In this article we will describe a circuit to be built on a peripheral card that fits in any of the eight card slots in the Apple. The circuit provides the user with one eight-bit input port and one eight-bit output port (with possibilities for expansion). The circuit is built with readily available components, and the output port is also attached to eight LEDs so the user can visualize the state of the bits. The bit values of the input port may be controlled with an eight element DIP switch, or by devices of the user's own choice, such as an A/D converter.
My main reason for designing this circuit was to provide Apple owners with the experiments in my book Programming & Interfacing the 6502, With Experiments. This book was originally based on the KIM-1, SYM-1, and the AIM 65, but with the I/O board described in this article, the book can be used in conjunction with Apple computers.

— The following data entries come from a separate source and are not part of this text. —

Definition type_keys (pc : PcMachine) (bytes : list Z) : PcMachine :=
  foldl (fun pc sc => queue_irq pc (Key sc)) pc bytes.

Lemma type_key pc key :
  snd key <> 0xE0 -> e0_pending pc = false ->
  type_keys pc (raw key) =
  if fake_shift key then pc else set_vkbd pc (foldl VirtualKeyboard.push (vkbd pc) (raw key)).
Proof.
  destruct key as [[] c], pc as [t p r k e si sn sp ci]; cbn [fst snd e0_pending]; intros Hc He; subst e;
    unfold raw, fake_shift, type_keys; cbn [fst snd app foldl queue_irq e0_pending];
    unfold normalize_scancode; rewrite (proj2 (Z.eqb_neq c 0xE0) Hc);
    cbn [Z.eqb Pos.eqb e0_pending set_e0 andb]; [|done].
  by destruct (_ || _).
Qed.

(** Whatever the user types, what reaches the guest's keyboard queue is
    the raw byte stream with exactly the fake-shift pairs (E0 2A, E0 AA,
    E0 36, E0 B6) removed: every other code arrives once, in order, with its
    E0 prefix immediately before it, and no prefix is left pending. *)
Theorem key_stream_normalized pc keys :
  Forall (fun key => snd key <> 0xE0) keys -> e0_pending pc = false ->
  type_keys pc (concat (map raw keys)) =
  set_vkbd pc (foldl VirtualKeyboard.push (vkbd pc)
                 (concat (map raw (filter (fun key => fake_shift key = false) keys)))).
Proof.
  revert pc; induction keys as [|key keys IH]; intros pc Hk He; [by destruct pc|].
  apply Forall_cons_1 in Hk as [Hc Hk]. cbn [map concat].
  unfold type_keys. rewrite foldl_app. fold (type_keys pc (raw key)). rewrite type_key by done.
  rewrite filter_cons. destruct (fake_shift key) eqn:Ef.
  - rewrite decide_False by done. by apply IH.
  - rewrite decide_True by done. cbn [map concat]. rewrite foldl_app.
    fold (type_keys (set_vkbd pc (foldl VirtualKeyboard.push (vkbd pc) (raw key))) (concat (map raw keys))).
    rewrite IH by done. done.
Qed.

So, if you are interested in learning assembly language programming in conjunction with my book, this I/O board may make the task a little easier. If you are not interested in the book, the I/O board described here will be of interest if you wish to interface your Apple computer to devices like A/D and D/A converters, stepper motors, transmitters, and a variety of other devices.
The circuit diagram is shown in Figure 1. The circuitry on the Apple microcomputer develops a DEVICE SELECT pulse for each of the eight peripheral cards. For card number 0, this pulse occurs whenever addresses $C080 through $C08F appear on the address bus. For card number 1, the corresponding addresses are $C090 through $C09F, and so on for the other card numbers. That is, the device select pulse, DS, is at logic zero for each address in the range $C0N0 through $C0NF, where N = $8 + CN and CN is the card number expressed in hexadecimal. These device select pulses can activate up to 16 I/O ports on each card.

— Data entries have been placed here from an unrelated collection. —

(* ===== verification/Guest.v ===== *)
(** The guest's registers and memory as the DOS services see them
    (arch-abi/src/lib.rs, [Regs]; arch-abi/src/arch.rs, [GuestBytes];
    kernel/src/kernel/dos/mod.rs, [linear]).

    [Regs] has the registers the services of Xms and Ems read or write.
    Guest memory is a total function from linear addresses to bytes. *)

From Stdlib Require Import ZArith Lia Bool.
From stdpp Require Import base option list numbers.
From S2P Require Import Prelude.

Record Regs := mkRegs {
  rax : Z; rbx : Z; rcx : Z; rdx : Z; rsi : Z; rdi : Z; ds : Z; es : Z; vm86 : bool
}.

Definition set_rax (r : Regs) v := mkRegs v (rbx r) (rcx r) (rdx r) (rsi r) (rdi r) (ds r) (es r) (vm86 r).
Definition set_rbx (r : Regs) v := mkRegs (rax r) v (rcx r) (rdx r) (rsi r) (rdi r) (ds r) (es r) (vm86 r).
Definition set_rcx (r : Regs) v := mkRegs (rax r) (rbx r) v (rdx r) (rsi r) (rdi r) (ds r) (es r) (vm86 r).
Definition set_rdx (r : Regs) v := mkRegs (rax r) (rbx r) (rcx r) v (rsi r) (rdi r) (ds r) (es r) (vm86 r).

(** [r = (r & !0xFFFF) | v], [r = (r & !0xFF) | v], [r = (r & !0xFF00) | v << 8]
    and [r = (r & !0xFFFFFFFF) | v]. *)
Definition low16 (r v : Z) : Z := (r .& bnot 64 0xFFFF) .| v.
Definition low8 (r v : Z) : Z := (r .& bnot 64 0xFF) .| v.
Definition high8 (r v : Z) : Z := (r .& bnot 64 0xFF00) .| (v ≪ 8).
Definition low32 (r v : Z) : Z := (r .& bnot 64 0xFFFFFFFF) .| v.

Definition set_ax (r : Regs) v := set_rax r (low16 (rax r) v).
Definition set_bx (r : Regs) v := set_rbx r (low16 (rbx r) v).
Definition set_cx (r : Regs) v := set_rcx r (low16 (rcx r) v).
Definition set_dx (r : Regs) v := set_rdx r (low16 (rdx r) v).
Definition set_bl (r : Regs) v := set_rbx r (low8 (rbx r) v).
Definition set_al (r : Regs) v := set_rax r (low8 (rax r) v).
Definition set_ah (r : Regs) v := set_rax r (high8 (rax r) v).
Definition set_ecx (r : Regs) v := set_rcx r (low32 (rcx r) v).

Definition ah (r : Regs) : Z := u8 (rax r ≫ 8).
Definition al (r : Regs) : Z := u8 (rax r).
Definition ax (r : Regs) : Z := u16 (rax r).
Definition bx (r : Regs) : Z := u16 (rbx r).
Definition cx (r : Regs) : Z := u16 (rcx r).
Definition dx (r : Regs) : Z := u16 (rdx r).
Definition bl (r : Regs) : Z := u8 (rbx r).

(** * Memory *)

Definition Mem := Z -> Z.
Definition read16 (m : Mem) (a : Z) : Z := m a + 256 * m (a + 1).
Definition read32 (m : Mem) (a : Z) : Z := read16 m a + 65536 * read16 m (a + 2).
Definition write8 (m : Mem) (a v : Z) : Mem := fun x => if x =? a then v else m x.
Definition write16 (m : Mem) (a v : Z) : Mem := write8 (write8 m a (u8 v)) (a + 1) (u8 (v ≫ 8)).

(** [copy_within], whose contract is a copy of the source as it was. *)
Definition copy_within (m : Mem) (src dst len : Z) : Mem :=
  fun a => if (dst <=? a) && (a <? dst + len) then m (src + (a - dst)) else m a.

(** A real-mode or protected-mode address; [seg_base] is the client's
    descriptor table. *)
Definition linear (seg_base : Z -> Z) (r : Regs) (seg off : Z) : Z :=
  if vm86 r then (u32 ((seg ≪ 4) + (off .& 0xFFFF))) .& bnot 32 (bit 20)
  else u32 (seg_base seg + off).

(** * Lemmas *)

Lemma testbit_mask16 i : 0 <= i -> Z.testbit 0xFFFF i = (i <? 16).
Proof.
  intros Hi. change 0xFFFF with (Z.ones 16). destruct (Z.ltb_spec i 16).
  - by rewrite Z.ones_spec_low by lia.
  - by rewrite Z.ones_spec_high by lia.
Qed.

Lemma low16_read r v : fits 16 v -> u16 (low16 r v) = v.
Proof.
  intros Hv. apply (fits_bits_eq 16); [lia|apply wrap_fits; lia|done|]. intros i Hi.
  unfold wrap, low16. rewrite Z.mod_pow2_bits_low, Z.lor_spec, Z.land_spec, testbit_bnot by lia.
  rewrite testbit_mask16 by lia. destruct (Z.ltb_spec i 16); [|lia]. cbn [negb].
  by rewrite andb_false_r.
Qed.

Lemma low16_zero r : u16 (low16 r 0) = 0.
Proof. apply low16_read. pow2; lia. Qed.

Lemma low8_read r v : fits 8 v -> u8 (low8 r v) = v.
Proof.
  intros Hv. apply (fits_bits_eq 8); [lia|apply wrap_fits; lia|done|]. intros i Hi.
  unfold wrap, low8. rewrite Z.mod_pow2_bits_low, Z.lor_spec, Z.land_spec, testbit_bnot by lia.
  change 0xFF with (Z.ones 8). rewrite Z.ones_spec_low by lia. cbn [negb]. by rewrite andb_false_r.
Qed.

Lemma high8_read r v : fits 8 v -> u8 (high8 r v ≫ 8) = v.
Proof.
  intros Hv. apply (fits_bits_eq 8); [lia|apply wrap_fits; lia|done|]. intros i Hi.
  unfold wrap, high8. rewrite Z.mod_pow2_bits_low, Z.shiftr_spec, Z.lor_spec, Z.land_spec, testbit_bnot by lia.
  change 0xFF00 with (Z.ones 8 ≪ 8). rewrite !Z.shiftl_spec by lia.
  replace (i + 8 - 8) with i by lia. rewrite Z.ones_spec_low by lia. cbn [negb]. by rewrite andb_false_r.
Qed.

Lemma ah_set_ah r v : fits 8 v -> ah (set_ah r v) = v.
Proof. apply high8_read. Qed.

In the circuit shown in Figure 1, the device select pulse (DS) generated by the Apple is combined with the R/W signal generated by the 6502 to produce a signal that activates the 74LS242 bus transceivers in the direction from the Apple data bus to a peripheral card data bus when the R/W line is at logic zero. The lower 74LS32 OR gate and the 74LS04 INVERTER generate this signal. When the R/W line is at logic one during a 6502 READ cycle, the 74LS243 bus transceivers drive the Apple data bus from the peripheral card data bus, provided the DS signal is at logic zero, its active state. Thus, all data bus buffering is handled by the two 74LS243s and it is controlled by the DEVICE SELECT pulse and the R/W line coming from the Apple computer. If you want to reduce the chip count,replace the two 74LS243s with one 74LS245 Octal Bus Transceiver, a 20-pin chip.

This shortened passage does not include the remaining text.